Fumadores
El historiador Carlos Fisas, con el que compartí largas jornadas de radio, cuenta en uno de sus libros el siguiente hecho: una dama bien casada, hermosa y dulce, comprensiva y amante de los secretos de familia, acababa de morir. Sus familiares, y sobre todo su marido, asistían al entierro con noble serenidad, sin querer demostrar su dolor. Pero en la ceremonia estaba también un joven (desconocido) que lloraba copiosamente, se abrazaba al ataúd y caía de rodillas. El marido, conmovido ante tanto dolor, se acerco a él y le susurró al oído: "No llore tanto, joven. Consuélese. Ya me casaré otra vez".
A los fumadores les pasa como al viudo comprensivo: adivinan la verdad, oyen las maldiciones de los médicos y ven su vida convertida en una columnita de humo, pero saben que lo harán otra vez. Juran que el cigarrillo que acaban de tirar será el último de su vida, pero al mismo tiempo piden que su entierro pase por delante de un estanco. Su existencia es furtiva y azarosa. Además, el Estado les amenaza, los declara fuera de la ley y envía tras sus huellas a la brigada antiterrorista.

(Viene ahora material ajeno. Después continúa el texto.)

(* ===== verification/Heap.v ===== *)
(** * The kernel heap

    Models crates/runtime/src/heap.rs: the hybrid global allocator, which serves requests
    from a buddy allocator and, when a large one fails there, from contiguous page frames.
    The buddy allocator is a third-party crate: its two operations are the record [Buddy],
    and what the code relies on is that it answers with addresses of the heap it was given.
    The theorems are proved against the interface of the frame source. *)

From S2P Require Import Prelude Frame Memory.

Definition LARGE_ALLOC_THRESHOLD : Z := 256 * 1024.

(** One record of [LargeAllocator]: address, size and frames. *)
Record LargeAlloc := mkLarge { la_addr : Z; la_size : Z; la_frames : list Z }.

Abbreviation LargeAllocator := (list LargeAlloc).

Section heap.
Context {FS : Type} `{FL : FrameSourceLaws FS}.

(** [(addr + align - 1) & !(align - 1)] on 64-bit words. *)
Definition align_up (addr align : Z) : Z := Z.land ((addr +u align) -u 1) (wrap (Z.lnot (align - 1))).

Definition Large_alloc (self : LargeAllocator) (w : World FS) (size align : Z) : outcome (option Z * LargeAllocator * World FS) :=
  let pages_needed := ((size +u PAGE_SIZE) -u 1) / PAGE_SIZE in
  '(o, fs) ← frame_alloc_much (w_frames w) pages_needed;
  let w := mkWorld fs (w_mem w) in
  match o with
  | Some frame_trackers =>
      ptr_addr ← unwrap (frame_trackers !! 0%nat);
      if decide (align_up ptr_addr align ≠ ptr_addr) then
        w ← drop_trackers w frame_trackers; Ret (None, self, w)
      else Ret (Some ptr_addr, self ++ [mkLarge ptr_addr size frame_trackers], w)
  | None => Ret (None, self, w)
  end.

(** The record a release refers to: an exact match, else one that contains the address. *)
Definition find_record (self : LargeAllocator) (ptr_addr size : Z) : option nat :=
  match list_find (λ a, la_addr a = ptr_addr ∧ la_size a = size) self with
  | Some (i, _) => Some i
  | None => fst <$> list_find (λ a, la_addr a ≤ ptr_addr ∧ ptr_addr < la_addr a +u la_size a) self
  end.

Definition Large_dealloc (self : LargeAllocator) (w : World FS) (ptr_addr size : Z) : outcome (LargeAllocator * World FS) :=
  match find_record self ptr_addr size with
  | Some i =>
      a ← unwrap (self !! i);
      w ← drop_trackers w (la_frames a);
      Ret (delete i self, w)
  | None => Ret (self, w)
  end.

Definition get_allocation_stats (self : LargeAllocator) : Z * Z :=
  (Z.of_nat (length self), Z.of_nat (sum_list (length ∘ la_frames <$> self))).

(** The buddy allocator: [alloc size align] answers 0 for a null pointer. *)
Record Buddy (B : Type) := mkBuddy {
  buddy_alloc : B → Z → Z → Z * B;
  buddy_dealloc : B → Z → Z → Z → B;
}.

Section hybrid.
Context {B : Type} (buddy : Buddy B) (heap_start heap_size : Z).

Record HeapState := mkHeap { h_buddy : B; h_large : LargeAllocator; h_world : World FS }.

Definition heap_alloc (h : HeapState) (size align : Z) : outcome (Z * HeapState) :=
  if decide (LARGE_ALLOC_THRESHOLD < size) then
    let '(ptr, b) := buddy_alloc B buddy (h_buddy h) size align in
    if decide (ptr ≠ 0) then Ret (ptr, mkHeap b (h_large h) (h_world h))
    else
      '(o, large, w) ← Large_alloc (h_large h) (h_world h) size align;
      Ret (default 0 o, mkHeap b large w)
  else
    let '(ptr, b) := buddy_alloc B buddy (h_buddy h) size align in
    Ret (ptr, mkHeap b (h_large h) (h_world h)).

Definition heap_dealloc (h : HeapState) (ptr size align : Z) : outcome HeapState :=
  if decide (ptr = 0) then Ret h
  else if decide (heap_start ≤ ptr ∧ ptr < heap_start +u heap_size) then
    Ret (mkHeap (buddy_dealloc B buddy (h_buddy h) ptr size align) (h_large h) (h_world h))
  else
    '(large, w) ← Large_dealloc (h_large h) (h_world h) ptr size;
    Ret (mkHeap (h_buddy h) large w).
End hybrid.

(** ** Large allocations *)

(** Records own their frames, which are contiguous from the address and cover the size. *)
Definition record_ok (a : LargeAlloc) : Prop :=
  0 < la_size a ∧ (∃ n, la_frames a = frames_from (la_addr a) n ∧ la_size a ≤ n * PAGE_SIZE) ∧ NoDup (la_frames a).

Record large_ok (self : LargeAllocator) (w : World FS) : Prop := {
  lo_records : Forall record_ok self;
  lo_owned a p : a ∈ self → p ∈ la_frames a → p ∈ managed_frames (w_frames w) ∧ p ∉ free_frames (w_frames w);
  lo_distinct i j a b : self !! i = Some a → self !! j = Some b → i ≠ j → la_addr a ≠ la_addr b;
}.

Lemma pages_needed_spec size : 0 < size → size + PAGE_SIZE < USIZE →
  ((size +u PAGE_SIZE) -u 1) / PAGE_SIZE = div_ceil size PAGE_SIZE ∧ 0 < div_ceil size PAGE_SIZE ∧
  size ≤ div_ceil size PAGE_SIZE * PAGE_SIZE.
Proof.
  intros Hs Hu. unfold PAGE_SIZE in *. unwrap_u. rewrite div_ceil_spec by lia.
  split_and!; try done; pose proof (Z.div_mod (size + 4096 - 1) 4096); pose proof (Z.mod_pos_bound (size + 4096 - 1) 4096); lia.
Qed.

Lemma frames_from_head a n : 0 < n → frames_from a n !! 0%nat = Some a.
Proof. intros. unfold frames_from. rewrite list_lookup_fmap, lookup_seqZ_lt by lia. cbn. f_equal. lia. Qed.

Lemma NoDup_frames_from a n : NoDup (frames_from a n).
Proof. unfold frames_from. apply NoDup_fmap_2; [intros i j; unfold PAGE_SIZE; lia|apply NoDup_seqZ]. Qed.

Lemma record_head a : record_ok a → la_frames a !! 0%nat = Some (la_addr a).
Proof. intros (Hs & (n & Hf & Hn) & _). rewrite Hf. apply frames_from_head. unfold PAGE_SIZE in Hn. lia. Qed.

(** A large allocation that succeeds appends one record of free, contiguous, aligned frames. *)
Lemma Large_alloc_spec self w size align : world_ok w → large_ok self w → 0 < size → size + PAGE_SIZE < USIZE →
  ∃ o self' w', Large_alloc self w size align = Ret (o, self', w') ∧ world_ok w' ∧
    match o with
    | None => self' = self ∧ free_frames (w_frames w') = free_frames (w_frames w)
    | Some ptr => ∃ a, self' = self ++ [a] ∧ la_addr a = ptr ∧ la_size a = size ∧ record_ok a ∧ large_ok self' w' ∧
        align_up ptr align = ptr ∧ list_to_set (la_frames a) ⊆ free_frames (w_frames w) ∧
        free_frames (w_frames w') = free_frames (w_frames w) ∖ list_to_set (la_frames a) ∧
        managed_frames (w_frames w') = managed_frames (w_frames w)
    end.
Proof.
  intros Hw Hl Hs Hu. destruct (pages_needed_spec size Hs Hu) as (Hp & Hp0 & Hcov). unfold Large_alloc. rewrite Hp.
  destruct Hw as [Hok Hz]. destruct (frame_alloc_much_law (w_frames w) (div_ceil size PAGE_SIZE) Hok) as (o & fs & E & Hok' & Hm & Ho); [lia|].
  rewrite E. step_ret. destruct o as [l|]; [|subst fs; by eexists _, _, _; split_and!].
  destruct Ho as ((a & Hla) & Hsub & Hf).
  assert (world_ok (mkWorld fs (w_mem w))) as Hw'.
  { split; [done|]. cbn. intros p i Hpf Hi. apply Hz; [set_solver|done]. }
  assert (l !! 0%nat = Some a) as Hhd by (rewrite Hla; by apply frames_from_head). rewrite Hhd. cbn [unwrap]. step_ret. case_decide as Hal.
  - destruct (drop_trackers_ok l (mkWorld fs (w_mem w)) Hw') as (w' & Ed & Hwd & Hmd & Hfd & _).
    { cbn. rewrite Hm. pose proof (free_managed _ Hok). set_solver. }
    rewrite Ed. step_ret. eexists _, _, _. split; [done|]. split; [done|]. split; [done|]. rewrite Hfd. cbn. rewrite Hf.
    apply set_eq. intros x. destruct (decide (x ∈ l)); set_solver.
  - eexists _, _, _. split; [done|]. split; [done|]. exists (mkLarge a size l). cbn [la_addr la_size la_frames w_frames].
    assert (record_ok (mkLarge a size l)) as Hr.
    { split_and!; cbn; [done|by exists (div_ceil size PAGE_SIZE)|rewrite Hla; apply NoDup_frames_from]. }
    split_and!; try done. split; cbn [w_frames].
    + apply Forall_app. split; [apply Hl|by constructor].
    + intros b p Hb Hpb. rewrite Hm, Hf. apply elem_of_app in Hb as [Hb|Hb].
      * destruct (lo_owned _ _ Hl b p Hb Hpb). set_solver.
      * apply list_elem_of_singleton in Hb as ->. cbn in Hpb. split; [|set_solver]. apply (free_managed _ Hok). set_solver.
    + assert (∀ i b, self !! i = Some b → la_addr b ≠ a) as Hnew.
      { intros i b Hb Eab. assert (record_ok b) as Hrb by (eapply Forall_lookup_1; [apply Hl|done]).
        apply record_head in Hrb. destruct (lo_owned _ _ Hl b a) as [_ Hnf].
        - by eapply list_elem_of_lookup_2.
        - rewrite <- Eab. by eapply list_elem_of_lookup_2.
        - apply Hnf, Hsub, elem_of_list_to_set. by eapply list_elem_of_lookup_2. }
      intros i j b c Hb Hc Hij. apply lookup_app_Some in Hb as [Hb|[Hi Hb]], Hc as [Hc|[Hj Hc]].
      * by apply (lo_distinct _ _ Hl i j).
      * apply list_lookup_singleton_Some in Hc as [_ <-]. by eapply Hnew.
      * apply list_lookup_singleton_Some in Hb as [_ <-]. intros ?. by eapply Hnew.
      * apply list_lookup_singleton_Some in Hb as [Hb _], Hc as [Hc _]. lia.
Qed.

(** Releasing the newest record by its address and size. *)
Lemma Large_dealloc_last self a w : world_ok w → large_ok (self ++ [a]) w →
  ∃ w', Large_dealloc (self ++ [a]) w (la_addr a) (la_size a) = Ret (self, w') ∧ world_ok w' ∧
    free_frames (w_frames w') = list_to_set (la_frames a) ∪ free_frames (w_frames w).
Proof.
  intros Hw Hl. unfold Large_dealloc, find_record.
  assert (list_find (λ b, la_addr b = la_addr a ∧ la_size b = la_size a) (self ++ [a]) = Some (length self, a)) as ->.
  { apply list_find_Some. split_and!; [by rewrite list_lookup_middle|done|done|]. intros j b Hb Hlt [Hab _]. revert Hab.
    eapply (lo_distinct _ _ Hl j (length self)); [done|by rewrite list_lookup_middle|lia]. }
  rewrite list_lookup_middle by done. cbn [unwrap]. step_ret.
  destruct (drop_trackers_ok (la_frames a) w Hw) as (w' & E & Hw' & _ & Hf & _).
  { intros p Hp%elem_of_list_to_set. eapply (lo_owned _ _ Hl a); [|done]. apply elem_of_app. right. by left. }
  rewrite E. step_ret. exists w'. rewrite delete_middle, app_nil_r. done.
Qed.
End heap.

(** C25: a large heap request that the buddy allocator cannot serve is sound: it answers
    null with no frame lost, or an address aligned as asked whose bytes all lie in frames
    that were free and are now owned by the new record alone; and releasing that address
    with the same size gives exactly those frames back and restores the records (for a
    kernel heap that does not overlap the frames). *)
Theorem heap_large_roundtrip {FS} `{FL : FrameSourceLaws FS} {B} (buddy : Buddy B) (heap_start heap_size : Z)
    (h : HeapState (FS := FS)) (b : B) (size align : Z) :
  world_ok (h_world h) → large_ok (h_large h) (h_world h) → LARGE_ALLOC_THRESHOLD < size → size + PAGE_SIZE < USIZE →
  (∀ p, p ∈ managed_frames (w_frames (h_world h)) → p ≠ 0 ∧ ¬ (heap_start ≤ p ∧ p < heap_start +u heap_size)) →
  buddy_alloc B buddy (h_buddy h) size align = (0, b) →
  ∃ ptr h', heap_alloc buddy h size align = Ret (ptr, h') ∧ world_ok (h_world h') ∧ h_buddy h' = b ∧
    (ptr = 0 → h_large h' = h_large h ∧ free_frames (w_frames (h_world h')) = free_frames (w_frames (h_world h))) ∧
    (ptr ≠ 0 → align_up ptr align = ptr ∧ large_ok (h_large h') (h_world h') ∧
       (∀ x, ptr ≤ x < ptr + size → ∃ p, p ≤ x < p + PAGE_SIZE ∧ p ∈ free_frames (w_frames (h_world h)) ∧
          (p ∉ free_frames (w_frames (h_world h')))) ∧
       ∃ h'', heap_dealloc buddy heap_start heap_size h' ptr size align = Ret h'' ∧ world_ok (h_world h'') ∧
         h_large h'' = h_large h ∧ free_frames (w_frames (h_world h'')) = free_frames (w_frames (h_world h))).
Proof.
  intros Hw Hl Hs Hu Hheap Hb. unfold heap_alloc. rewrite decide_True, Hb by done. rewrite decide_False by naive_solver.
  destruct (Large_alloc_spec (h_large h) (h_world h) size align Hw Hl) as (o & self' & w' & E & Hw' & Ho);
    [unfold LARGE_ALLOC_THRESHOLD in *; lia|done|]. rewrite E. step_ret. eexists _, _. split; [done|]. cbn [h_world h_buddy h_large].
  destruct o as [ptr|]; cbn [from_option]; unfold id; [|split_and!; naive_solver].
  destruct Ho as (a & -> & Ea & Es & Hr & Hl' & Hal & Hsub & Hf & Hm). destruct Hr as (Hpos & (n & Hfr & Hn) & _).
  assert (ptr ∈ la_frames a) as Hin.
  { eapply list_elem_of_lookup_2. rewrite <- Ea. apply record_head. split_and!; [done|by exists n|rewrite Hfr; apply NoDup_frames_from]. }
  destruct (Hheap ptr) as [Hne Hout]; [apply (free_managed _ (proj1 Hw)); set_solver|].
  split_and!; [done|done|done|]. intros _. split_and!; [done|done| |].
  - intros x Hx. exists (ptr + (x - ptr) / PAGE_SIZE * PAGE_SIZE).
    pose proof (Z.div_mod (x - ptr) PAGE_SIZE ltac:(done)). pose proof (Z.mod_pos_bound (x - ptr) PAGE_SIZE ltac:(done)).
    assert (ptr + (x - ptr) / PAGE_SIZE * PAGE_SIZE ∈ la_frames a) as Hpf.
    { rewrite Hfr. unfold frames_from. apply list_elem_of_fmap. exists ((x - ptr) / PAGE_SIZE). rewrite Ea. split; [done|].
      apply elem_of_seqZ. unfold PAGE_SIZE in *. lia. }
    rewrite Hf. split_and!; [unfold PAGE_SIZE in *; lia|unfold PAGE_SIZE in *; lia|set_solver|set_solver].
  - unfold heap_dealloc. rewrite !decide_False by done. cbn [h_large h_world].
    destruct (Large_dealloc_last (h_large h) a w' Hw' Hl') as (w'' & Ed & Hw'' & Hf''). rewrite Ea, Es in Ed. rewrite Ed. step_ret.
    eexists. split; [done|]. cbn [h_world h_large w_frames]. split_and!; [done|done|]. rewrite Hf'', Hf.
    apply set_eq. intros x. destruct (decide (x ∈ la_frames a)); set_solver.
Qed.

(** ** Witness: a buddy allocator that is always full, 65 free frames *)

Definition full_buddy : Buddy unit := mkBuddy unit (λ b _ _, (0, b)) (λ b _ _ _, b).

Definition big_region : FrameRegionMap := mkRegion [0; 18446744073709551614] 0x80000000 (0x80000000 + 65 * 4096).

Lemma big_region_wf : region_wf big_region.
Proof.
  destruct (region_new_spec 0x80000000 (0x80000000 + 65 * 4096)) as (r & E & Hwf & _); [lia|done|done|done|].
  vm_compute in E. injection E as <-. exact Hwf.
Qed.

Definition big_heap : HeapState (FS := FrameAllocator) (B := unit) := mkHeap tt [] (mkWorld [big_region] (λ _, 0)).

Lemma heap_large_roundtrip_witness : ∃ ptr h', heap_alloc full_buddy big_heap 262145 4096 = Ret (ptr, h') ∧ ptr = 0x80000000.
Proof.
  destruct (heap_large_roundtrip full_buddy 0x90000000 0x1000 big_heap tt 262145 4096) as (ptr & h' & E & _).
  - split; [constructor; [exact big_region_wf|constructor|constructor]|intros p i _ _; reflexivity].
  - split; [constructor|intros a p Ha; by apply elem_of_nil in Ha|intros i j a b Ha; discriminate Ha].
  - reflexivity.
  - reflexivity.
  - intros p Hp. assert (0x80000000 ≤ p < 0x80000000 + 65 * 4096) as Hr.
    { change (p ∈ fa_managed [big_region]) in Hp. rewrite fa_managed_cons, fa_managed_nil in Hp.
      apply elem_of_union in Hp as [Hp|Hp]; [|set_solver]. exact (proj1 (region_frames_range big_region p big_region_wf Hp)). }
    split; [lia|]. change (0x90000000 +u 0x1000) with 0x90001000. lia.
  - reflexivity.
  - exists ptr, h'. split; [exact E|]. vm_compute in E. injection E as <- _. reflexivity.
Defined.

Un servidor no fuma (sólo algún habano de vez en cuando) ya que de lo contrario no me atrevería a escribir sobre mis compañeros perseguidos, pero me indigna que sean recortadas todas las pequeñas libertades por mi Estado niñera: no puedo fumar, no puedo beber y no puedo elogiar el peinado de una telefonista porque eso es acoso sexual. Mi vida será ordenada, fértil y además ha de ser ahorrativa. Yo lo entiendo: para qué quiero mis pequeñas libertades si tengo la gran libertad de ir a votar una vez cada cuatro años.
Sí: mi corta vida ha de ser ahorrativa. Un opulento director general me enumeró una vez los gastos horribles que originaba un fumador, a causa de su última enfermedad y su muerte temprana. Yo le objeté que por la última enfermedad pasamos todos, y que si el fumador muere antes sale barato, porque deja de cobrar pensión. El director vaticinó que yo acabaría mal y que el país se hundiría.
De todos modos, él tenía razón, pero por otros motivos: no sé si alguien ha calculado los miles de horas laborales que se pierden al tener que salir a fumar a la calle, cuando antes fumabas trabajando y, como entrabas en una especie de coma, además no protestabas por tu bajo sueldo. Ahora me harto de ver a virtuosas damas en portales y esquinas, con un cigarrillo en la mano y la mirada perdida. Y me doy cuenta, con estupor, de que casi todas las fumadoras son mujeres, lo cual indica una de estas dos cosas: o bien, al conquistar los derechos han conquistado también los vicios de los hombres, o bien, si sólo hay fumadoras, es porque todos los fumadores ya han muerto.
Perdónenme ustedes: yo no defiendo el tabaco, pero sí el pequeño rincón de intimidad, de aislamiento y reflexión, que da el humo. Eso se ha perdido o se va a perder: de los restaurantes te echan con el café, porque ya no hay sobremesas con puro. Unos pocos restauradores las admiten, pero ésos no son restauradores, son apóstoles. Los despachos profesionales tienen que estar inmaculados y despedir un solo olor: el olor a IVA. En ellos impera el terror. Conozco profesionales, sobre todo abogados, que no fuman ni en su casa por temor a que se enfaden sus clientes, cuando antes sólo sentían temor a que se enfadase su mujer.
Reconozco que ese rincón de intimidad, el del humo pagado, lo añoro a veces, sobre todo porque los periodistas, en medio del ruido de la redacción, se han aislado gracias a él, y eso en la vida también hace falta. Quizá por ello pertenezco a un club de fumadores de puros al que voy de vez en cuando, club que preside José Ilario y al que pertenecieron personajes tan eminentes -y reflexivos- como Néstor Luján y el editor Grijalbo. Puedo jurar ante el Estado que no murieron por el tabaco. Se reúnen en él, siempre cuando es noche cerrada, promotores como Eduardo Bueno, restauradores como Ignacio Ribó y pintores como Vives Fierro, quien domina todos los colores fugitivos del humo. Defiendo su derecho de pensadores a organizar una tertulia con algo más que agua mineral. Y pido perdón por denunciarles: quizá el Estado los investigue y los haga perseguir hasta por el FBI.